「Change.org」というWebサイトをご存知だろうか。どこかの誰かが問題提起し、賛同した人が「賛同ボタン」を押す。つまりインターネット上の署名活動で、世界196カ国で活用され、日本でも多くのキャンペーンが立ち上げられている。問題解決につながったケースも少なくないようだ。
そのサイトに「香川県動物行政へ、保護犬理解促進の為に、殺処分ワースト返上タウンミーティングへの協力を!」というキャンペーンが立ち上がった。発信者は澤木崇氏で、全国でいち早く生体販売をやめ、保護犬譲渡に踏み切ったペットショップの運営に携わった人物である。なぜ香川なのか、今後どのような活動をしていくのか、お話をうかがった。
――今回のキャンペーンを立ち上げた経緯は。
澤木 香川は犬の殺処分数が5年連続、殺処分率が8年連続、全国ワースト1位です(環境省発表は平成29年度まで)。
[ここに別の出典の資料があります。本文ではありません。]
(* ===== verification/Float64.v ===== *)
(** * Python floats

    IEEE binary64 as the language uses it.  Every finite double is an integer
    multiple of [2^-1074], so a float is represented by that integer: a value
    [v : Z] stands for the real number [v * 2^-1074].  Comparison of floats is
    then comparison of integers, and every operation is "compute the exact
    rational result, then round it to 53 significant bits, ties to even" --
    which is what [rnd] does, subnormals included (they are the values whose
    exponent is the least one).  Overflow to an infinity is not represented:
    the values the program computes with are bounded, and the operations that
    can overflow ([float(int)]) are given as partial functions. *)
From S2P Require Import Prelude.

Module F64.

(** The unit [1.0], counted in multiples of [2^-1074]. *)
Definition one : Z := 2 ^ 1074.

(** The integer nearest to the rational [n / d] ([d > 0]), ties to even. *)
Definition rne (n d : Z) : Z :=
  let q := n / d in
  match 2 * (n mod d) ?= d with
  | Lt => q
  | Gt => q + 1
  | Eq => if Z.even q then q else q + 1
  end.

(** Exponent of the last significand bit of the double nearest to [n / d]. *)
Definition ulp_exp (n d : Z) : Z := Z.max 0 (Z.log2 (Z.abs n / d) - 52).

(** The double nearest to the rational [n / d] ([d > 0]). *)
Definition rnd (n d : Z) : Z :=
  let e := ulp_exp n d in rne n (d * 2 ^ e) * 2 ^ e.

(** [z] is one of the representable values. *)
Definition is_f64 (z : Z) : Prop := rnd z 1 = z.
(* ===== verification/ErrorsSpec.v ===== *)
(** * Problem documents

    What a client can rely on when it parses an error: the shape of the body,
    whatever the exception was. *)
From S2P Require Import Prelude PyStr PyDict Errors.

Module ErrorsSpec.
Import Errors.

(** ** Types of JSON values *)

Inductive jtype : Type :=
| TStr
| TInt
| TNullable (t : jtype)
| TList (t : jtype)
| TObj (fields : list (string * jtype)).

(** [j] has type [t]; an object may have more fields than its type names. *)
Fixpoint typed (t : jtype) (j : json) : bool :=
  match t with
  | TStr => match j with JStr _ => true | _ => false end
  | TInt => match j with JInt _ => true | _ => false end
  | TNullable t => match j with JNull => true | _ => typed t j end
  | TList t => match j with JList l => forallb (typed t) l | _ => false end
  | TObj fields =>
      match j with
      | JObj o => forallb (fun kt => from_option (typed kt.2) false (PyDict.get o kt.1)) fields
      | _ => false
      end
  end.

(** The type of a problem document, and of the entries of [errors]. *)
Definition problem_type : jtype :=
  TObj [("type", TStr); ("title", TStr); ("status", TInt); ("code", TStr); ("detail", TStr);
        ("trace_id", TNullable TStr)]%string.

Definition field_error_type : jtype := TObj [("field", TStr); ("message", TStr)]%string.

Definition is_problem (r : response) : Prop :=
  resp_media_type r = PROBLEM_CONTENT_TYPE
  /\ NoDup (PyDict.keys (resp_body r))
  /\ typed problem_type (JObj (resp_body r)) = true
  /\ field r "status" = Some (JInt (resp_status r))
  /\ exists c, field r "code" = Some (JStr c)
       /\ field r "type" = Some (JStr ("https://smarttravel.dev/errors/" +:+ c)).

(** The exception brings no field of its own under a name of the document's. *)
Definition keeps_fields (e : exn) : Prop :=
  match e with
  | AppError _ _ extra => forall k, k ∈ problem_fields -> k ∉ PyDict.keys extra
  | _ => True
  end.

(** The codes of the handlers that are not classes of [AppError]. *)
Definition other_codes : list string := ["validation_error"; "http_error"; "internal_error"]%string.

(** ** Lemmas *)

Lemma NoDup_update (d e : list (string * json)) :
  NoDup (PyDict.keys d) -> NoDup (PyDict.keys (PyDict.update d e)).
Proof.
  unfold PyDict.update. revert d. induction e as [|[k v] e IH]; intros d Hd; simpl; [done|].
  by apply IH, PyDict.NoDup_keys_set.
Qed.

Lemma get_update_in (d e : list (string * json)) k v :
  NoDup (PyDict.keys e) -> (k, v) ∈ e -> PyDict.get (PyDict.update d e) k = Some v.
Proof.
  unfold PyDict.keys. revert d. induction e as [|[k' v'] e IH]; intros d; [by rewrite elem_of_nil|].
  rewrite fmap_cons, NoDup_cons, elem_of_cons. intros [Hnin Hnd] [[= -> ->]|Hin].
  - change (PyDict.get (PyDict.update (PyDict.set d k' v') e) k' = Some v').
    rewrite Errors.get_update_other by done. apply PyDict.get_set_eq.
  - by apply IH.
Qed.

(** The fields of [_problem], untouched by what is added. *)
Lemma problem_is_problem trace_id status c t detail extra :
  (forall k, k ∈ problem_fields -> k ∉ PyDict.keys extra) ->
  is_problem (_problem trace_id status c t detail extra).
Proof.
  intros Hx.
  assert (forall k, k ∈ problem_fields ->
    field (_problem trace_id status c t detail extra) k
    = field (_problem trace_id status c t detail []) k) as Hf
    by (intros k Hk; by apply problem_field_extra, Hx).
  split; [done|]. split; [|split; [|split]].
  - apply NoDup_update. apply (bool_decide_unpack _). by vm_compute.
  - unfold typed, problem_type. cbn [forallb fst snd].
    change (PyDict.get (resp_body ?r) ?k) with (field r k).
    rewrite !Hf by (unfold problem_fields; set_solver). by destruct trace_id.
  - by rewrite Hf by (unfold problem_fields; set_solver).
  - exists c. rewrite !Hf by (unfold problem_fields; set_solver). done.
Qed.

(** Every entry names a field. *)
Lemma clean_entry (err : validation_error) :
  exists f m, _clean_validation_errors [err] = [JObj [("field", JStr f); ("message", JStr m)]%string]
    /\ f <> ""%string.
Proof.
  unfold _clean_validation_errors. simpl. eexists _, _. split; [reflexivity|].
  by case_decide.
Qed.

Lemma clean_typed errors :
  typed (TList field_error_type) (JList (_clean_validation_errors errors)) = true.
Proof.
  unfold typed. apply forallb_forall. intros j Hj%list_elem_of_In.
  unfold _clean_validation_errors in Hj. by apply list_elem_of_fmap in Hj as (err & -> & _).
Qed.

Lemma problem_code_inj k k' : code k = code k' -> k = k'.
Proof. by destruct k, k'. Qed.

Lemma code_not_other k : code k ∉ other_codes.
Proof. apply (bool_decide_unpack (_ ∉ _)). by destruct k. Qed.

(** C14. Whatever is raised reaches the client as a well-typed problem document
    whose status is the response's: an error of the program under the status
    and the code of its class, which no other class and no other handler uses,
    with everything it carries; a rejected request as 422 with one entry per
    error, each naming a field; and every exception that is not meant for
    clients as one and the same 500, whatever its class and message. *)
Theorem problem_document_wf trace_id e :
  keeps_fields e ->
  let r := handle_exception trace_id e in
  is_problem r
  /\ match e with
     | AppError kind detail extra =>
         resp_status r = status_code kind
         /\ field r "code" = Some (JStr (code kind)) /\ field r "detail" = Some (JStr detail)
         /\ code kind ∉ other_codes
         /\ (forall kind', code kind' = code kind -> kind' = kind)
         /\ (NoDup (PyDict.keys extra) -> forall k v, (k, v) ∈ extra -> field r k = Some v)
     | RequestValidationError errors =>
         resp_status r = 422
         /\ exists l, field r "errors" = Some (JList l) /\ length l = length errors
              /\ typed (TList field_error_type) (JList l) = true
              /\ forall j, j ∈ l -> exists f m,
                   j = JObj [("field", JStr f); ("message", JStr m)]%string /\ f <> ""%string
     | HTTPException status detail =>
         resp_status r = status /\ field r "detail" = Some (JStr detail)
     | CircuitBreakerOpen _ | TokenError _ | PyError _ _ =>
         resp_status r = 500
         /\ forall e', match e' with
                       | CircuitBreakerOpen _ | TokenError _ | PyError _ _ =>
                           handle_exception trace_id e' = r
                       | _ => True
                       end
     end.
Proof.
  intros Hk. cbv zeta. destruct e as [kind detail extra|errors|status detail|name|m|cls m]; simpl.
  - split; [by apply problem_is_problem|]. split; [done|].
    unfold _handle_app_error. split; [rewrite problem_field_extra by (apply Hk; unfold problem_fields; set_solver); done|].
    split; [rewrite problem_field_extra by (apply Hk; unfold problem_fields; set_solver); done|].
    split; [apply code_not_other|].
    split; [intros; by apply problem_code_inj|]. intros Hnd k v Hin. by apply get_update_in.
  - split.
    { apply problem_is_problem. intros k Hin ->%list_elem_of_singleton.
      revert Hin. by apply (bool_decide_unpack (_ ∉ _)). }
    split; [done|]. exists (_clean_validation_errors errors). split; [done|].
    split; [apply length_fmap|]. split; [apply clean_typed|].
    intros j (err & -> & _)%list_elem_of_fmap.
    destruct (clean_entry err) as (f & m & [= <- <-] & Hf). by eexists _, _.
  - split; [|done]. apply problem_is_problem. intros k _. apply not_elem_of_nil.
  - split; [|split; [done|by intros []]]. apply problem_is_problem. intros k _. apply not_elem_of_nil.
  - split; [|split; [done|by intros []]]. apply problem_is_problem. intros k _. apply not_elem_of_nil.
  - split; [|split; [done|by intros []]]. apply problem_is_problem. intros k _. apply not_elem_of_nil.
Qed.

(** The only [extra] of the program, [enforce_rate_limit]'s, on the wire. *)
Lemma problem_document_wf_witness :
  let r := handle_exception (Some "abc"%string)
             (AppError RateLimitedError "rate limit exceeded, slow down"
                [("limit_per_minute"%string, JInt 60)]) in
  is_problem r /\ resp_status r = 429 /\ field r "limit_per_minute" = Some (JInt 60).
Proof.
  destruct (problem_document_wf (Some "abc"%string)
    (AppError RateLimitedError "rate limit exceeded, slow down" [("limit_per_minute"%string, JInt 60)]))
    as (Hp & Hs & _ & _ & _ & _ & Hx).
  - intros k Hin ->%list_elem_of_singleton. revert Hin. by apply (bool_decide_unpack (_ ∉ _)).
  - split; [exact Hp|]. split; [exact Hs|]. apply Hx; [apply NoDup_singleton|by left].
Defined.

End ErrorsSpec.
Lemma get_json_cached_witness :
  exists w1 w3,
    sample_get_json "http://svc/data" [] (Some 60)
      (sample_world [Response 200 (Some sample_payload)]) = (Ok sample_payload, w1)
    /\ sc_requests (w_env w1) = 1
    /\ sample_get_json "http://svc/data" [] (Some 60) w1 = (Ok sample_payload, w3)
    /\ sc_requests (w_env w3) = 1.
Proof.
  set (w1 := snd (sample_get_json "http://svc/data" [] (Some 60)
                    (sample_world [Response 200 (Some sample_payload)]))).
  destruct (get_json_cached script_fetch script_sleep sc_clock (fun _ _ => "{ok: true}"%string)
    (fun _ => Some sample_payload) (fun raw => raw) sample_client "http://svc/data" [] 60
    (sample_world [Response 200 (Some sample_payload)]) w1 w1 sample_payload)
    as (w3 & H & He & _);
    [reflexivity|reflexivity|reflexivity|reflexivity|vm_compute; reflexivity|reflexivity
    |vm_compute; split; [discriminate|reflexivity]|].
  exists w1, w3. split; [vm_compute; reflexivity|]. split; [vm_compute; reflexivity|].
  split; [exact H|]. rewrite He. vm_compute. reflexivity.
Defined.

End HttpClient.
しかも、殺処分数は2位徳島と大差の断トツ1位(香川:1687頭、徳島:608頭)。そういう状況で、今年3月に「さぬき動物愛護センター」がオープンしたのですが、オープン前に「Change.org」に行政に批判的なキャンペーンが立ち上がりました。新しいセンターができることで殺処分が増えると。それに対して疑問視する投稿をしたり、県に電話で確認したりする中で、香川のボランティア団体の方や行政の方とつながりができたんです。
私は岡山でペット業界の仕事をしてきましたが、岡山は殺処分数が少なく譲渡返還率が高い。それは長く活動してきた方々の努力の積み重ねで、愛護団体と行政がうまく連携しているからだと感じています。一方で、私の故郷でもある香川は全国ワースト。その香川の状況を変えていくには、民間だけでは難しい。だから今回、キャンペーンを立ち上げました。行政主導でと言っているのではありません。私たちが開催するタウンミーティングに参加するか、せめて傍聴だけでもしてほしい。会場提供でもいい。不名誉な記録を更新しないよう、一緒にやっていきませんかということです。
――賛同者も増えています。
澤木 おかげさまで、1万5000人の目標に対して1万3000人近い方が賛同してくれています。新しいセンター長とお話しする機会もあり、いい関係を築けそうだと感じました。
――以前、勤められていた岡山のペットショップでは2015年に犬の生体販売をやめ、保護犬譲渡を始めました。澤木さんが発案者とか。
澤木 まだ生体販売をしているとき、お客様に愛護団体の代表の方がいて、保護犬・保護猫事情について知る機会を得ました。当時は全国で約12万8000頭の犬・猫が殺処分されていて、その数を減らそうと活動している人たちがいるのに、ペット業界は増やし続けている。そこに大きな矛盾を感じたんです。一時的に売り上げは落ちますが、通信販売によって補えることをしっかりプレゼンしたので、社内で反対はありませんでしたよ。
――実際、そのペットショップは収益を伸ばしました。
澤木 その通りです。私は今、その会社を離れてフリーランスですが、同じような取り組みをしたいというショップから相談を受けて、コンサルタントの仕事もしています。岡山の「Pet Life Potter」では昨年11月に生体販売をやめました。私はそこで通販部門を立ち上げて、担当しています。他の県にもそういうペットショップができつつありますし、最初のショップがビジネスモデルになったのならうれしいですね。
世論は生体販売に厳しくなってきていますから、いつまでも旧態依然とした経営では立ち行かなくなる。生体販売市場は縮小していくと思っています。
――今後の活動予定は。
澤木 岡山県の吉備中央町にある廃校を利用して、犬・猫のシェルター、そして犬の介護施設を作る計画が進んでいます。廃校を買い取ったのはペット業界で仕事をしていた友人で、私も参画する予定です。まず猫の保護施設を2階にオープンし、次に1階で犬の保護施設、3階は老犬ホームにと考えています。広大な敷地を利用してドッグランも作れますし、獣医師に常駐してもらい、保健室を使って治療や手術を行う計画もあります。
従来の寄付やボランティアに頼る運営では継続が難しいですから、オーナーが代わっても継承、継続できるように、職員にもしっかり給与を払えるように、企業を中心にスポンサーを募って、ビジネスとの融合を考えています。保護犬や保護猫でビジネスをするのではなく、ビジネスで保護犬や保護猫を救うという発想です。
――成功すれば、それがまたモデルケースとなるかもしれません。
澤木 犬や猫を救うことができて、さらに廃校を活用することで過疎化の進んだ町に人が集まる。そういうビッグプロジェクトにしていければと思います。
◇ ◇
環境省の発表によれば、平成29年度は4万3000頭を超える犬・猫が殺処分された。この数字を「0」にするには、澤木氏のように新しい発想で、新しい取り組みができる人たちの存在が必要不可欠だ。